__Task goal__
Each line in the records below, from the one that contains "from_option truthy false (arg_repository" to the one that contains "match i with", should be reproduced exactly, the first and last included.

══ Material supplied ══

(** The identifier under which the replay of a commit is recorded in the
    scenarios: [git cherry-pick] records a new commit, never the one it
    replays. *)
Definition replay_of (c : string) : string := c +:+ "'".

(** An environment that serves [prs] for every query and replays as [git
    cherry-pick] does: the commits of [conflicting] do not apply, a
    commit whose replay is already in the history leaves nothing to
    apply, and every other commit is recorded under a new identifier. *)
Definition scenario_env (prs : list PullRequest) (conflicting : list string) : Env :=
  host_env prs (λ h c, if bool_decide (c ∈ conflicting) then None
                       else if bool_decide (replay_of c ∈ h) then None
                       else Some (replay_of c)).

(** An environment whose host fails every query, [gh] writing [detail]
    to the standard error. *)
Definition failing_env (detail : string) : Env :=
  mkEnv (λ _ _, None) (λ _ c, Some (replay_of c)) (λ n, "job-" +:+ pretty n) (λ _, true)
        (λ _, detail) (λ _ _ l served, ltac:(done)).

(** A clone of the whole repository, made beforehand: its branch [main]
    holds the merge commits, its target branch is level with the remote. *)
Definition full_clone (main : list string) : Repo :=
  mkRepo "org/app" (<["main" := main]> {[ "release/2.1" := ["base"] ]}) "main" None.

(** The world in which the workspace of the repository holds that clone. *)
Definition cloned_world (main : list string) : World :=
  mkWorld {[ "org/app" := <["main" := main]> {[ "release/2.1" := ["base"] ]} ]}
          {[ WORKSPACE "org/app" := full_clone main ]} "/" [] 0 [].

(** The scenario on a clone that holds the three merge commits. *)
Definition demo_clone : World := cloned_world ["cC"; "cA"; "cB"; "base"].

(** No clone yet, the remote has the target branch, the store is empty. *)
Definition demo_world : World :=
  mkWorld {[ "org/app" := {[ "release/2.1" := ["base"] ]} ]} ∅ "/" [] 0 [].

(** The world after the submission has been enqueued. *)
Definition submitted (E : Env) : World := (enqueueCherryPickJob E demo_params demo_world).2.

(** A clone in which only a branch named after the target, not the target
    itself, holds the commit ["cX"]. *)
Definition hotfix_repo : Repo :=
  mkRepo "org/app"
    (<["release/2.1-hotfix" := ["cX"; "base"]]> {[ "release/2.1" := ["base"] ]})
    "release/2.1" None.

Definition hotfix_world : World :=
  mkWorld {[ "org/app" := {[ "release/2.1" := ["base"] ]} ]}
          {[ WORKSPACE "org/app" := hotfix_repo ]} (WORKSPACE "org/app") [] 0 [].

(** ** Further vocabulary *)

(** A program all of whose events satisfy [P]. *)
Definition emits_only {A} (P : Event → Prop) (m : M A) : Prop :=
  ∀ w, ∃ t, trace (m w).2 = trace w ++ t ∧ Forall P t.

(** The events of [processJob]: log lines, commands, changes of directory. *)
Definition worker_event (e : Event) : Prop :=
  match e with
  | Log _ | Exec _ | Chdir _ => True
  | _ => False
  end.

(** Any event but a call of [getNextJob]. *)
Definition not_poll (e : Event) : Prop :=
  match e with
  | GetNextJob => False
  | _ => True
  end.

(** The requests handed to [axios.post], in order. *)
Definition posts (t : list Event) : list (string * Payload) :=
  omap (λ e, match e with Post url body => Some (url, body) | _ => None end) t.

(** The number of calls of [getNextJob]. *)
Definition polls (t : list Event) : nat :=
  length (omap (λ e, match e with GetNextJob => Some () | _ => None end) t).

(** A program that leaves the remotes alone. *)
Definition keeps_github {A} (m : M A) : Prop := ∀ w, github (m w).2 = github w.

(** A program that, run in the directory [d], stays there and changes no
    clone but the one in [d]. *)
Definition stays_in {A} (d : string) (m : M A) : Prop :=
  ∀ w, cwd w = d →
       cwd (m w).2 = d ∧ ∀ other, other ≠ d → disk (m w).2 !! other = disk w !! other.

(** The commands of "2. Prepare Local Repo" when the clone is there. *)
Definition prepare_commands (branch : string) : list Cmd :=
  [git_fetch_all; git_checkout branch; git_reset_hard branch; git_pull branch].

(** One tool of the answer of the [ListToolsRequestSchema] handler: its
    name, the properties of its input schema and the required ones. *)
Record Tool := mkTool {
  tool_name : string;
  tool_properties : list string;
  tool_required : list string
}.

(** The [ListToolsRequestSchema] handler. *)
Definition listTools : list Tool :=
  [ mkTool "cherry-pick" ["repository"; "targetBranch"; "prFilterQuery"; "callbackUrl"]
      ["repository"; "targetBranch"; "prFilterQuery"];
    mkTool "health" [] [];
    mkTool "get_server_info" [] [] ].

(** The arguments of a [cherry-pick] call with the three required fields
    present and not empty, and a [callbackUrl] that is a URL if there is
    one. *)
Definition well_formed (E : Env) (args : ToolArguments) : bool :=
  from_option truthy false (arg_repository args) &&
  from_option truthy false (arg_targetBranch args) &&
  from_option truthy false (arg_prFilterQuery args) &&
  from_option (is_url E) true (arg_callbackUrl args).

(** ** The server on plain standard input

    The earlier version of the server in [index.ts]: it reads one JSON-RPC
    request per line from the standard input, writes its responses to the
    standard output and its log to the standard error, and imports no job
    store. *)

Module Stdio.

(** [id: number | string], for a whole number. *)
Inductive RequestId :=
| IdNumber (n : Z)
| IdString (s : string).

(** [interface McpRequest], for a request whose [params], when there are
    any, are an object whose fields hold strings. *)
Record McpRequest := mkRequest {
  req_id : RequestId;
  method : string;
  params : option ToolArguments
}.

(** The two values that [result] is given. *)
Inductive McpResult :=
| JobStatusResult (jobStatus : JobStatusType)
| HealthResult (health service : string).

Record McpError := mkError {
  code : Z;
  error_message : string
}.

(** [interface McpResponse]. *)
Record McpResponse := mkResponse {
  resp_id : RequestId;
  result : option McpResult;
  error : option McpError
}.

(** The process: the identifiers drawn so far, the lines of the standard
    error, the responses on the standard output. *)
Record Console := mkConsole {
  drawn : nat;
  stderr : list string;
  stdout : list McpResponse
}.

(** A field in a template literal. *)
Definition template (a : option string) : string := default "undefined" a.

(** [!field]: the field is absent or empty. *)
Definition falsy (a : option string) : bool := negb (from_option truthy false a).

(** [${request.id}]. *)
Definition render_id (i : RequestId) : string :=
  match i with
  | IdNumber n => pretty n
  | IdString s => s
  end.

Definition console_error (line : string) (c : Console) : Console :=
  mkConsole (drawn c) (stderr c ++ [line]) (stdout c).

(** [function writeResponse(response)]; the response is kept as it is
    before [JSON.stringify]. *)
Definition writeResponse (response : McpResponse) (c : Console) : Console :=
  mkConsole (drawn c) (stderr c) (stdout c ++ [response]).

Definition randomUUID (E : Env) (c : Console) : string * Console :=
  (uuid E (drawn c), mkConsole (S (drawn c)) (stderr c) (stdout c)).

(** [async function enqueueCherryPickJob(params)] of this version: the
    place of the queue is a comment.  Reading a field of [params] throws
    when the request has none. *)
Definition enqueueCherryPickJob (E : Env) (params : option ToolArguments) (c : Console)
  : Outcome JobStatusType * Console :=
  match params with
  | None => (Thrown "Cannot read properties of undefined (reading 'repository')", c)
  | Some params =>
      let c := console_error ("[INFO] Enqueuing job for repo: "
                              +:+ template (arg_repository params)) c in
      if falsy (arg_repository params) || falsy (arg_targetBranch params)
         || falsy (arg_prFilterQuery params)
      then (Thrown "Missing required parameters: repository, targetBranch, prFilterQuery", c)
      else
        let '(jobId, c) := randomUUID E c in
        let c := console_error ("[INFO] Job enqueued with ID: " +:+ jobId) c in
        (Returned (mkJobStatus jobId queued "Cherry-pick job has been queued successfully."),
         c)
  end.

(** "2. Process the request": the [switch] inside [try]. *)
Definition process (E : Env) (request : McpRequest) (c : Console) : Outcome unit * Console :=
  if String.eqb (method request) "tasks/cherryPickFromPrFilter" then
    match enqueueCherryPickJob E (params request) c with
    | (Returned jobStatus, c) =>
        (Returned (),
         writeResponse (mkResponse (req_id request) (Some (JobStatusResult jobStatus)) None) c)
    | (Thrown e, c) => (Thrown e, c)
    end
  else if String.eqb (method request) "health/ping" then
    (Returned (),
     writeResponse (mkResponse (req_id request) (Some (HealthResult "ok" "git-helper")) None) c)
  else (Thrown ("Unknown method: " +:+ method request), c).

═══

__Solution to this problem__
  from_option truthy false (arg_repository args) &&
  from_option truthy false (arg_targetBranch args) &&
  from_option truthy false (arg_prFilterQuery args) &&
  from_option (is_url E) true (arg_callbackUrl args).

(** ** The server on plain standard input

    The earlier version of the server in [index.ts]: it reads one JSON-RPC
    request per line from the standard input, writes its responses to the
    standard output and its log to the standard error, and imports no job
    store. *)

Module Stdio.

(** [id: number | string], for a whole number. *)
Inductive RequestId :=
| IdNumber (n : Z)
| IdString (s : string).

(** [interface McpRequest], for a request whose [params], when there are
    any, are an object whose fields hold strings. *)
Record McpRequest := mkRequest {
  req_id : RequestId;
  method : string;
  params : option ToolArguments
}.

(** The two values that [result] is given. *)
Inductive McpResult :=
| JobStatusResult (jobStatus : JobStatusType)
| HealthResult (health service : string).

Record McpError := mkError {
  code : Z;
  error_message : string
}.

(** [interface McpResponse]. *)
Record McpResponse := mkResponse {
  resp_id : RequestId;
  result : option McpResult;
  error : option McpError
}.

(** The process: the identifiers drawn so far, the lines of the standard
    error, the responses on the standard output. *)
Record Console := mkConsole {
  drawn : nat;
  stderr : list string;
  stdout : list McpResponse
}.

(** A field in a template literal. *)
Definition template (a : option string) : string := default "undefined" a.

(** [!field]: the field is absent or empty. *)
Definition falsy (a : option string) : bool := negb (from_option truthy false a).

(** [${request.id}]. *)
Definition render_id (i : RequestId) : string :=
  match i with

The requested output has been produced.